(PROVIDED INFORMATION):
(** The parameter loop of [_parse_component_definition]. *)
Definition parse_parameter (acc : list string * Dict.t string) (param : string)
  : list string * Dict.t string :=
  let param := strip param in
  match split_once "=" param with
  | Some (param_name, default) =>
      let param_name := strip param_name in
      let default := unquote [dq; sq] (strip default) in
      (fst acc ++ [param_name], Dict.set param_name default (snd acc))%list
  | None => (fst acc ++ [param], snd acc)%list
  end.

Definition parse_parameters (params_str : string) : list string * Dict.t string :=
  if nonempty (strip params_str)
  then fold_left parse_parameter (split "," params_str) ([], [])
  else ([], []).

Definition _parse_component_definition : M ASTNode :=
  comp_token <- _consume COMPONENT_DEF ;;
  match re_match component_definition_re (value comp_token) with
  | None =>
      _error ("Invalid component definition: " ++ value comp_token) ;;;
      ret (ComponentDefinition "error" [] [] [])
  | Some m =>
      let name := group_str 1 m in
      let '(parameters, default_values) := parse_parameters (group_str 2 m) in
      (if endswith ":" (value comp_token) then ret tt
       else _consume COLON ;;; ret tt) ;;;
      body <- indented_block ;;
      let component := ComponentDefinition name parameters default_values body in
      set_component name component ;;;
      ret component
  end.

End WithBlock.

(** The argument loop of [_parse_component_use]. *)
Fixpoint parse_arguments (args : list string) (arguments : Dict.t string)
  : M (Dict.t string) :=
  match args with
  | [] => ret arguments
  | arg :: args' =>
      let arg := strip arg in
      match split_once "=" arg with
      | Some (arg_name, value) =>
          let arg_name := strip arg_name in
          let value := unquote [dq; sq] (strip value) in
          parse_arguments args' (Dict.set arg_name value arguments)
      | None =>
          _error ("Positional arguments not supported: " ++ arg) ;;;
          parse_arguments args' arguments
      end
  end.
(** * RAT (retrieval augmented thinking): the dual-stage reasoning relay

    A shallow embedding of the chat clients [rat-akash.py], [rat-claude.py]
    and [rat-local.py]: the reasoning stage ([get_deepseek_reasoning]), the
    response stage ([get_llama_response], [get_claude_response],
    [get_local_response]) and the command loop ([main]), followed by the
    properties of the relay.

    A Python [str] is modelled by its UTF-8 encoding, a [string] of 8-bit
    characters (the literals are the bytes of the source files), a Python
    list as [list], the instance [__dict__] entries that [__init__] does not
    create as a [gmap] from attribute names.  The external world (the API
    client, the clock, and what the rich library makes of console markup) is
    an explicit oracle ([Backend]); the terminal and the requests sent are an
    explicit log ([stdout], [sent]). *)

From Stdlib Require Import Ascii Bool Arith Lia.
From stdpp Require Import base list strings gmap.

(** ** Python string operations used by the clients *)

Module PyStr.

(** The newline character of the Python literals. *)
Definition nl : string := String (ascii_of_nat 10) "".

(** [s.startswith(p)] *)
Fixpoint startswith (p s : string) : bool :=
  match p, s with
  | EmptyString, _ => true
  | String _ _, EmptyString => false
  | String a p', String b s' => Ascii.eqb a b && startswith p' s'
  end.

(** [p in s] *)
Fixpoint contains (p s : string) : bool :=
  startswith p s ||
  match s with
  | EmptyString => false
  | String _ s' => contains p s'
  end.

(** [s.find(p)]: the lowest index of an occurrence, [None] for [-1]. *)
Fixpoint find (p s : string) : option nat :=
  if startswith p s then Some 0
  else match s with
       | EmptyString => None
       | String _ s' => S <$> find p s'
       end.

(** [s[:n]] and [s[n:]] *)
Fixpoint take (n : nat) (s : string) : string :=
  match n, s with
  | S k, String c s' => String c (take k s')
  | _, _ => EmptyString
  end.

Fixpoint drop (n : nat) (s : string) : string :=
  match n, s with
  | S k, String _ s' => drop k s'
  | _, _ => s
  end.

(** [s.split(sep)[0]]: the text before the first [sep], all of [s] when
    [sep] does not occur. *)
Definition split_head (sep s : string) : string :=
  match find sep s with
  | Some i => take i s
  | None => s
  end.

(** [s.replace(old, new)] for a non-empty [old] (both call sites pass a
    literal tag): occurrences are replaced left to right, without overlap.
    [skip] counts the characters of a matched [old] still to be dropped. *)
Fixpoint replace_from (old new : string) (skip : nat) (s : string) : string :=
  match s with
  | EmptyString => EmptyString
  | String c s' =>
      match skip with
      | S k => replace_from old new k s'
      | O =>
          if startswith old s
          then new +:+ replace_from old new (String.length old - 1) s'
          else String c (replace_from old new 0 s')
      end
  end.

Definition replace (old new s : string) : string := replace_from old new 0 s.

(** [re.findall(open + '(.*?)' + close, s, re.DOTALL)] for literal [open]
    and [close]: the scan finds the leftmost [open], then the nearest
    [close] after it, records the text in between and resumes after that
    [close].  An [open] with no [close] after it ends the scan (no later
    [open] can match either).  Each match consumes at least one character,
    so [fuel] above the length of [s] never runs out. *)
Fixpoint findall_between (op cl : string) (fuel : nat) (s : string)
  : list string :=
  match fuel with
  | O => []
  | S fuel' =>
      match find op s with
      | None => []
      | Some i =>
          let body := drop (i + String.length op) s in
          match find cl body with
          | None => []
          | Some j =>
              take j body
                :: findall_between op cl fuel' (drop (j + String.length cl) body)
          end
      end
  end.

Definition findall (op cl s : string) : list string :=
  findall_between op cl (S (String.length s)) s.

(** ["\n".join(l)] *)
Fixpoint join (sep : string) (l : list string) : string :=
  match l with
  | [] => ""
  | [x] => x
  | x :: l' => x +:+ sep +:+ join sep l'
  end.

(** [s.lower()], which the clients only compare with the ASCII words of
    their commands: [A]..[Z] go to [a]..[z], the bytes of the other
    characters are kept. *)
Definition lower_char (c : ascii) : ascii :=
  let n := nat_of_ascii c in
  if (65 <=? n) && (n <=? 90) then ascii_of_nat (n + 32) else c.

Fixpoint lower (s : string) : string :=
  match s with
  | EmptyString => EmptyString
  | String c s' => String (lower_char c) (lower s')
  end.

(** The characters for which [isspace()] holds, the ones [strip()] removes:
    U+0009..U+000D, U+001C..U+0020, U+0085, U+00A0, U+1680, U+2000..U+200A,
    U+2028, U+2029, U+202F, U+205F and U+3000, here by the one, two or three
    bytes of their encoding. *)
Definition space1 (a : ascii) : bool :=
  let x := nat_of_ascii a in
  ((9 <=? x) && (x <=? 13)) || ((28 <=? x) && (x <=? 32)).

Definition space2 (a b : ascii) : bool :=
  let x := nat_of_ascii a in
  let y := nat_of_ascii b in
  (x =? 194) && ((y =? 133) || (y =? 160)).

Definition space3 (a b c : ascii) : bool :=
  let x := nat_of_ascii a in
  let y := nat_of_ascii b in
  let z := nat_of_ascii c in
  ((x =? 225) && (y =? 154) && (z =? 128))
  || ((x =? 226) && (y =? 128)
      && (((128 <=? z) && (z <=? 138)) || (z =? 168) || (z =? 169) || (z =? 175)))
  || ((x =? 226) && (y =? 129) && (z =? 159))
  || ((x =? 227) && (y =? 128) && (z =? 128)).

(** When [s] starts with a white-space character, the text after it. *)
Definition after_space (s : string) : option string :=
  match s with
  | String a s1 =>
      if space1 a then Some s1
      else match s1 with
           | String b s2 =>
               if space2 a b then Some s2
               else match s2 with
                    | String c s3 => if space3 a b c then Some s3 else None
                    | EmptyString => None
                    end
           | EmptyString => None
           end
  | EmptyString => None
  end.

(** [s.lstrip()] *)
Fixpoint lstrip (s : string) : string :=
  match s with
  | String a s1 =>
      if space1 a then lstrip s1
      else match s1 with
           | String b s2 =>
               if space2 a b then lstrip s2
               else match s2 with
                    | String c s3 => if space3 a b c then lstrip s3 else s
                    | EmptyString => s
                    end
           | EmptyString => s
           end
  | EmptyString => EmptyString
  end.
(** * readingList: grouping, rendering and site generation (magefile.go)

    A shallow embedding of [magefile.go] together with the parts of the Go
    libraries it calls ([time], [sort], [html], [daz], [text/template],
    [os]/[ioutil]), and the properties of the reading-list generator proved
    over it. *)

From Stdlib Require Import ZArith Lia Bool Ascii String.
From stdpp Require Import base decidable countable list sorting gmap strings pretty.

Local Open Scope Z_scope.

(* ===================================================================== *)
(** ** Machine integers *)
(* ===================================================================== *)

(** Conversions to Go's 64-bit integers, with the wrap-around written out. *)
Definition uint64 (z : Z) : Z := z mod 2 ^ 64.
Definition int64 (z : Z) : Z := (z + 2 ^ 63) mod 2 ^ 64 - 2 ^ 63.

(* ===================================================================== *)
(** ** Package [time] *)
(* ===================================================================== *)

Module time.

(** A [time.Time] without monotonic clock reading (records are decoded
    from text, [time.Date] strips it): [sec] is the number of seconds
    since January 1, year 1 00:00:00 UTC (Go's [ext]), [nsec] the
    nanoseconds within the second (Go's [wall]), and [loc] the offset in
    seconds east of UTC that the value's location has at this instant
    ([0] for UTC, Go's [nil] location). *)
Record Time : Type := mkTime { sec : Z; nsec : Z; loc : Z }.

(** A [*time.Location], as its offset east of UTC. *)
Definition Location : Type := Z.
Definition UTC : Location := 0.

(** [time.Time{}], the zero value. *)
Definition zero : Time := mkTime 0 0 0.

Definition Month : Type := Z.
Definition January : Month := 1.
Definition February : Month := 2.
Definition March : Month := 3.
Definition December : Month := 12.

Definition secondsPerMinute : Z := 60.
Definition secondsPerHour : Z := 60 * secondsPerMinute.
Definition secondsPerDay : Z := 24 * secondsPerHour.
Definition daysPer400Years : Z := 365 * 400 + 97.
Definition daysPer100Years : Z := 365 * 100 + 24.
Definition daysPer4Years : Z := 365 * 4 + 1.

Definition absoluteZeroYear : Z := -292277022399.
Definition internalYear : Z := 1.
(** [(absoluteZeroYear - internalYear) * 365.2425 * secondsPerDay] *)
Definition absoluteToInternal : Z :=
  (absoluteZeroYear - internalYear) * 3652425 * secondsPerDay / 10000.
Definition internalToAbsolute : Z := - absoluteToInternal.
Definition unixToInternal : Z :=
  (1969 * 365 + 1969 / 4 - 1969 / 100 + 1969 / 400) * secondsPerDay.
Definition internalToUnix : Z := - unixToInternal.

(** [daysBefore[m]]: days in a non-leap year before month [m+1]. *)
Definition daysBefore (m : Z) : Z :=
  nth (Z.to_nat m)
    [0; 31; 31 + 28; 31 + 28 + 31; 31 + 28 + 31 + 30;
     31 + 28 + 31 + 30 + 31; 31 + 28 + 31 + 30 + 31 + 30;
     31 + 28 + 31 + 30 + 31 + 30 + 31;
     31 + 28 + 31 + 30 + 31 + 30 + 31 + 31;
     31 + 28 + 31 + 30 + 31 + 30 + 31 + 31 + 30;
     31 + 28 + 31 + 30 + 31 + 30 + 31 + 31 + 30 + 31;
     31 + 28 + 31 + 30 + 31 + 30 + 31 + 31 + 30 + 31 + 30;
     31 + 28 + 31 + 30 + 31 + 30 + 31 + 31 + 30 + 31 + 30 + 31] 0.

(** Go's [%] truncates towards zero. *)
Definition isLeap (year : Z) : bool :=
  (Z.rem year 4 =? 0) && (negb (Z.rem year 100 =? 0) || (Z.rem year 400 =? 0)).

Definition unixSec (t : Time) : Z := sec t + internalToUnix.

(** [t.abs()]: seconds since the absolute zero year, in the location. *)
Definition abs (t : Time) : Z :=
  uint64 (unixSec t + loc t + (unixToInternal + internalToAbsolute)).

(** [absDate(abs, full)] returns [(year, month, day, yday)]; with
    [full = false] the month and day are left at zero. *)
Definition absDate (abs : Z) (full : bool) : Z * Month * Z * Z :=
  let d := abs / secondsPerDay in
  (* 400-year cycles *)
  let n := d / daysPer400Years in
  let y := 400 * n in
  let d := d - daysPer400Years * n in
  (* 100-year cycles *)
  let n := d / daysPer100Years in
  let n := n - Z.shiftr n 2 in
  let y := y + 100 * n in
  let d := d - daysPer100Years * n in
  (* 4-year cycles *)
  let n := d / daysPer4Years in
  let y := y + 4 * n in
  let d := d - daysPer4Years * n in
  (* years within a 4-year cycle *)
  let n := d / 365 in
  let n := n - Z.shiftr n 2 in
  let y := y + n in
  let d := d - 365 * n in
  let year := int64 (int64 y + absoluteZeroYear) in
  let yday := d in
  if negb full then (year, 0, 0, yday)
  else
    let day := yday in
    if isLeap year && (day =? 31 + 29 - 1) then (year, February, 29, yday)
    else
      let day := if isLeap year && (31 + 29 - 1 <? day) then day - 1 else day in
      let month := day / 31 in
      let end_ := daysBefore (month + 1) in
      let '(month, begin) :=
        if end_ <=? day then (month + 1, end_) else (month, daysBefore month) in
      (year, month + 1, day - begin + 1, yday).

Definition date (t : Time) (full : bool) : Z * Month * Z * Z := absDate (abs t) full.

Definition Year (t : Time) : Z := let '(year, _, _, _) := date t false in year.
Definition Month_ (t : Time) : Month := let '(_, month, _, _) := date t true in month.
Definition Day (t : Time) : Z := let '(_, _, day, _) := date t true in day.

(** [norm(hi, lo, base)] *)
Definition norm (hi lo base : Z) : Z * Z :=
  let '(hi, lo) :=
    if lo <? 0 then
      let n := Z.quot (- lo - 1) base + 1 in (hi - n, lo + n * base)
    else (hi, lo) in
  if base <=? lo then
    let n := Z.quot lo base in (hi + n, lo - n * base)
  else (hi, lo).

Definition daysSinceEpoch (year : Z) : Z :=
  let y := uint64 (int64 year - absoluteZeroYear) in
  let n := y / 400 in
  let y := y - 400 * n in
  let d := daysPer400Years * n in
  let n := y / 100 in
  let y := y - 100 * n in
  let d := d + daysPer100Years * n in
  let n := y / 4 in
  let y := y - 4 * n in
  let d := d + daysPer4Years * n in
  let n := y in
  d + 365 * n.

(** [time.Date(year, month, day, hour, min, sec, nsec, loc)] for a
    location of fixed offset. *)
Definition Date (year : Z) (month : Month) (day hour min sec nsec : Z)
    (loc : Location) : Time :=
  let m := month - 1 in
  let '(year, m) := norm year m 12 in
  let month := m + 1 in
  let '(sec, nsec) := norm sec nsec 1000000000 in
  let '(min, sec) := norm min sec 60 in
  let '(hour, min) := norm hour min 60 in
  let '(day, hour) := norm day hour 24 in
  let d := daysSinceEpoch year in
  let d := uint64 (d + uint64 (daysBefore (month - 1))) in
  let d := if isLeap year && (March <=? month) then uint64 (d + 1) else d in
  let d := uint64 (d + uint64 (day - 1)) in
  let abs := uint64 (d * secondsPerDay) in
  let abs := uint64 (abs + uint64 (hour * secondsPerHour + min * secondsPerMinute + sec)) in
  let unix := int64 (int64 abs + (absoluteToInternal + internalToUnix)) in
  let unix := if negb (loc =? 0) then int64 (unix - loc) else unix in
  mkTime (int64 (unix + unixToInternal)) nsec loc.

(** [t.After(u)] *)
Definition After (t u : Time) : bool :=
  (sec u <? sec t) || ((sec t =? sec u) && (nsec u <? nsec t)).

Definition longMonthNames : list string :=
  ["January"; "February"; "March"; "April"; "May"; "June"; "July";
   "August"; "September"; "October"; "November"; "December"]%string.

(** [m.String()] *)
Definition Month_String (m : Month) : string :=
  if (January <=? m) && (m <=? December)
  then nth (Z.to_nat (m - 1)) longMonthNames ""%string
  else ("%!Month(" +:+ pretty (uint64 m) +:+ ")")%string.

(** [appendInt(b, x, width)]: decimal, zero-padded to [width] digits. *)
Definition appendInt (x : Z) (width : nat) : string :=
  let digits := pretty (Z.abs x) in
  let pad := String.concat "" (replicate (width - String.length digits)%nat "0"%string) in
  let sign := if x <? 0 then "-"%string else ""%string in
  sign +:+ pad +:+ digits.

(** [t.Format("2006-01-02")] *)
Definition Format_dateFormat (t : Time) : string :=
  let '(year, month, day, _) := date t true in
  (appendInt year 4 +:+ "-" +:+ appendInt month 2 +:+ "-" +:+ appendInt day 2)%string.

End time.

(* ===================================================================== *)
(** ** Package [sort] *)
(* ===================================================================== *)

Module sort.

(** [sort.Interface]: a collection sorted through its indices. [Less] and
    [Swap] are only ever called with indices below [Len]. *)
Class Interface (T : Type) : Type := {
  Len : T → nat;
  Less : T → nat → nat → bool;
  Swap : T → nat → nat → T
}.

Section Algorithms.
Context {T : Type} `{Interface T}.

(** Inner loop of [insertionSort]:
    [for j := i; j > a && data.Less(j, j-1); j-- { data.Swap(j, j-1) }] *)
Fixpoint insertionSort_inner (data : T) (a j : nat) : T :=
  match j with
  | O => data
  | S j' =>
      if (a <? j)%nat && Less data j j'
      then insertionSort_inner (Swap data j j') a j'
      else data
  end.

(** Outer loop of [insertionSort], [n] iterations starting at [i]. *)
Fixpoint insertionSort_outer (data : T) (a i n : nat) : T :=
  match n with
  | O => data
  | S n' => insertionSort_outer (insertionSort_inner data a i) a (S i) n'
  end.

(** [insertionSort(data, a, b)] sorts [data[a:b]]. *)
Definition insertionSort (data : T) (a b : nat) : T :=
  insertionSort_outer data a (a + 1) (b - (a + 1)).

(** [for i := a + 6; i < b; i++ { if data.Less(i, i-6) { data.Swap(i, i-6) } }] *)
Fixpoint shellPass (data : T) (i n : nat) : T :=
  match n with
  | O => data
  | S n' =>
      shellPass (if Less data i (i - 6) then Swap data i (i - 6) else data) (S i) n'
  end.

(** [sort.Sort] as Go 1.19 and later run it on at most 12 elements:
    [pdqsort] goes straight to [insertionSort(data, 0, n)]. *)
Definition Sort_insertion (data : T) : T :=
  let n := Len data in
  if (n <=? 1)%nat then data else insertionSort data 0 n.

(TASK TO CARRY OUT):
Work out how many lines in the entries contain "relay" and give that number alone.

(TASK ANSWER):
2